A resolução do Complexo de Édipo, tanto no menino quanto na menina, consiste na constatação de que a realização do desejo sexual incestuoso é impossível, assim como é impossível a satisfação plena em qualquer relação sexual (“A relação sexual não existe”, Lacan). Nós resolvemos nossa neurose na medida em que aceitamos a castração, ou seja, a impossibilidade de realizarmos o desejo incestuoso, sobretudo, no caso do neurótico, pela via do sintoma. Neste árduo processo, nem Rachel nem Mark foram bem-sucedidos. Em seu inconsciente, Rachel acalentava o anseio de ser plenamente preenchida de amor-falo e de, nesta situação, nada mais lhe faltaria. O desejo, em sua visão infantil, estaria para sempre aniquilado. Por esta fantasia, pagou o preço da perda de sua autonomia como sujeito desejante. Em termos edipianos, a menina Rachel nunca pôde abrir mão de seu pai, avistando na concretização deste desejo algo do impossível. Já Mark, fazendo-se de falo sedutor, prometia algo que não podia cumprir. Prometia ser um homem viril. Mas pela sua neurose não podia sustentar tal posição no casamento com a esposa. Sua virilidade era aparente, mais encenada do que real. Em termos edipianos, era a imagem da mãe que ele avistava em seu inconsciente a cada vez que se deparava com a mulher grávida. Daí a impossibilidade de se satisfazer sexualmente com ela.

Antes de finalizar, queria sinalizar só mais um aspecto desta questão. Freud foi enfático ao dizer que a neurose infantil é construída com permissão do inconsciente dos pais. Ou seja, o inconsciente dos pais também está implicado na fixação no desejo incestuoso da criança. Esta questão fica evidente no filme. Logo que Rachel descobre a traição do marido, vai à casa do pai como uma menina frágil. A resposta do pai é curiosa. Diz-lhe indiretamente que ela mande de volta a filha de Rachel para Mark e que fique lá com ele. Curiosamente, ele não a trata como uma adulta dizendo-lhe, por exemplo: “Filha, seus problemas com seu casamento devem ser resolvidos na sua casa! Volte para lá e os resolva como mulher. ” Ao contrário! Ele endossa e reforça nela sua posição infantil possivelmente extraindo disso também algum prazer incestuoso. Concluindo, Rachel pode ter se tornado neurótica, em parte pela intensidade de seus desejos, mas também pela carência de um modelo feminino e masculino mais efetivos. Este é, penso eu, o aspecto transgeracional da neurose que vai sendo transmitido de pais para filhos.

Tais considerações psicanalíticas sobre os conflitos conjugais ou, sobre “a difícil arte de amar” são fundamentais na medida em que explicações racionalizantes e externas tendem a predominar nestes casos.
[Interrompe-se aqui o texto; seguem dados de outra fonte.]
(* ===== verification/SudoPlan.v ===== *)
(** * Sudo plans: [brokers/sudo/internal/plan], [hostcheck] and [sudopolicy]

    The immutable plan of one execution ([plan.go]): its validation, its canonical
    form, the checks of the frontend when a grant is activated or used, and the
    check of the privileged helper before it runs a plan; the trusted chains of
    directories ([hostcheck.go], [acl_linux.go]).

    The canonical text is encoding/json's, the class [PlanJSON]. *)

From S2P Require Export SudoCatalog StateTables GrantsDecisions PolicyDecide.
From Stdlib Require Import Ascii.

Local Open Scope Z_scope.

(** ** [sudopolicy] *)

Definition OperationExecCommand : string := "exec.command".
Definition TargetUser : string := "user".
Definition TargetName : string := "name".
Definition AttrCommandID : string := "command_id".
Definition ArgumentPrefix : string := "argument.".

Section sudopolicy.
Context {R : MapRange}.

(** The attributes of [Registry]. *)
Definition sudo_attrs (snapshot : option Snapshot) : gmap string AttrSpec :=
  foldl (λ attrs slot, <[ArgumentPrefix +:+ slot := zero_AttrSpec]> attrs) {[AttrCommandID := zero_AttrSpec]}
    (SlotNames snapshot).

(** [sudopolicy.Registry] *)
Definition sudo_Registry (snapshot : option Snapshot) : Registry :=
  let attrs := sudo_attrs snapshot in
  MkRegistry
    {[OperationExecCommand :=
        MkOperationSpec [TargetUser] (sort_Strings (map_range attrs).*1) [] true GrantModeWindow
          [GrantModeWindow; GrantModeExecution] (24 * 60) MaxFiniteUses false]}
    {[TargetUser := MkTargetSpec {[TargetName := MkFieldSpec true (MatchOther EmptyString)]}]}
    attrs.

(** [sudopolicy.Request] *)
Definition sudo_Request (client : string) (resolved : Resolved) : Request :=
  MkRequest client OperationExecCommand
    (MkTarget TargetUser {[TargetName := [sr_TargetUser resolved]]})
    (foldl (λ attrs '(name, value), <[ArgumentPrefix +:+ name := [value]]> attrs)
       {[AttrCommandID := [sr_CommandID resolved]]} (map_range (sr_SlotValues resolved))).
End sudopolicy.

(** ** Data *)

Definition SchemaV1 : string := "sudo-broker.io/plan/v1".
Definition MetadataSchema : string := "sudo_plan_schema".
Definition MetadataDigest : string := "sudo_plan_digest".

(** [plan.Plan] *)
Record SudoPlan : Type := MkSudoPlan {
  sp_Schema : string;
  sp_RequestID : string;
  sp_ClientID : string;
  sp_Operation : string;
  sp_AuthorizationMode : string;
  sp_CommandID : string;
  sp_TargetUser : string;
  sp_TargetUID : Z;
  sp_TargetGID : Z;
  sp_SupplementaryGIDs : list Z;
  sp_Executable : string;
  sp_Arguments : list string;
  sp_WorkingDirectory : string;
  sp_Environment : list string;
  sp_TimeoutSeconds : Z;
  sp_MaxOutputBytes : Z;
  sp_SlotValues : gmap string string;
  sp_CatalogDigest : string;
  sp_RequestedDurationSeconds : Z;
  sp_RequestedMaxUses : Limit;
  sp_RequestedMaxUsesDefaulted : bool;
  sp_CreatedAt : Time
}.

Record Identity : Type := MkIdentity {
  id_Name : string;
  id_UID : Z;
  id_GID : Z;
  id_SupplementaryGIDs : list Z
}.

#[export] Instance SudoPlan_eq_dec : EqDecision SudoPlan.
Proof. solve_decision. Defined.
#[export] Instance Identity_eq_dec : EqDecision Identity.
Proof. solve_decision. Defined.

(** [IdentityResolver] *)
Definition IdentityResolver : Type := string → result error Identity.

(** [plan_DecodeNext] reads the first value of a text, rejecting unknown fields, and
    tells whether nothing follows it. *)
Class PlanJSON : Type := {
  plan_Marshal : SudoPlan → result error string;
  plan_DecodeNext : string → result error (SudoPlan * bool)
}.

(** ** Identities *)

Definition max_uint32 : Z := 2 ^ 32 - 1.

(** [parseID]: [strconv.ParseUint(value, 10, 32)] *)
Definition parseID (value : string) : option Z :=
  if is_empty value then None
  else n ← parse_digits 0 value; if n <=? max_uint32 then Some n else None.

(** The loop of [supplementaryGroups]. *)
Fixpoint supplementary_groups (groups : list string) (primary : Z) (found : list Z) : result error (list Z) :=
  match groups with
  | [] => Ok found
  | value :: rest =>
      match parseID value with
      | None => Err (ErrorNew "target supplementary group is invalid")
      | Some group =>
          supplementary_groups rest primary
            (if (group =? primary) || bool_decide (group ∈ found) then found else found ++ [group])
      end
  end.

Definition supplementaryGroups (account : Account) (primary : Z) : result error (list Z) :=
  match acc_GroupIds account with
  | Err _ => Err (ErrorNew "target supplementary groups cannot be resolved")
  | Ok groups => supplementary_groups groups primary []
  end.

Definition sort_ids : list Z → list Z := sort_by Z.ltb.

Definition SystemIdentityResolver_Lookup {H : Host} : IdentityResolver := λ name,
  match user_Lookup name with
  | Err _ => Err (ErrorNew "target user does not exist")
  | Ok account =>
      uid ← option_ok (parseID (acc_Uid account)) (ErrorNew "target user uid is invalid");
      gid ← option_ok (parseID (acc_Gid account)) (ErrorNew "target user gid is invalid");
      supplementary ← supplementaryGroups account gid;
      Ok (MkIdentity (acc_Username account) uid gid (sort_ids supplementary))
  end.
Diz-se, por exemplo, para endossar este tipo de problema neurótica coisas do tipo: “Todo homem trai” ou “Toda mulher é frágil”, generalizações estas que empobrecem o nosso olhar e tornam inacessíveis as considerações sobre o complexo fenômeno do mundo interno e das manifestações do inconsciente. A psicanálise vai na contramão disso e chama o próprio sujeito a se indagar sobre o seu sofrimento causado, em última instância, por ele mesmo. Se Rachel tivesse visitado o divã de um analista antes de “escolher” seu segundo marido certamente seria confrontada com sua “escolha”: “Por que este homem, como seu pai? ”ou “Por que frágil, como sua mãe?”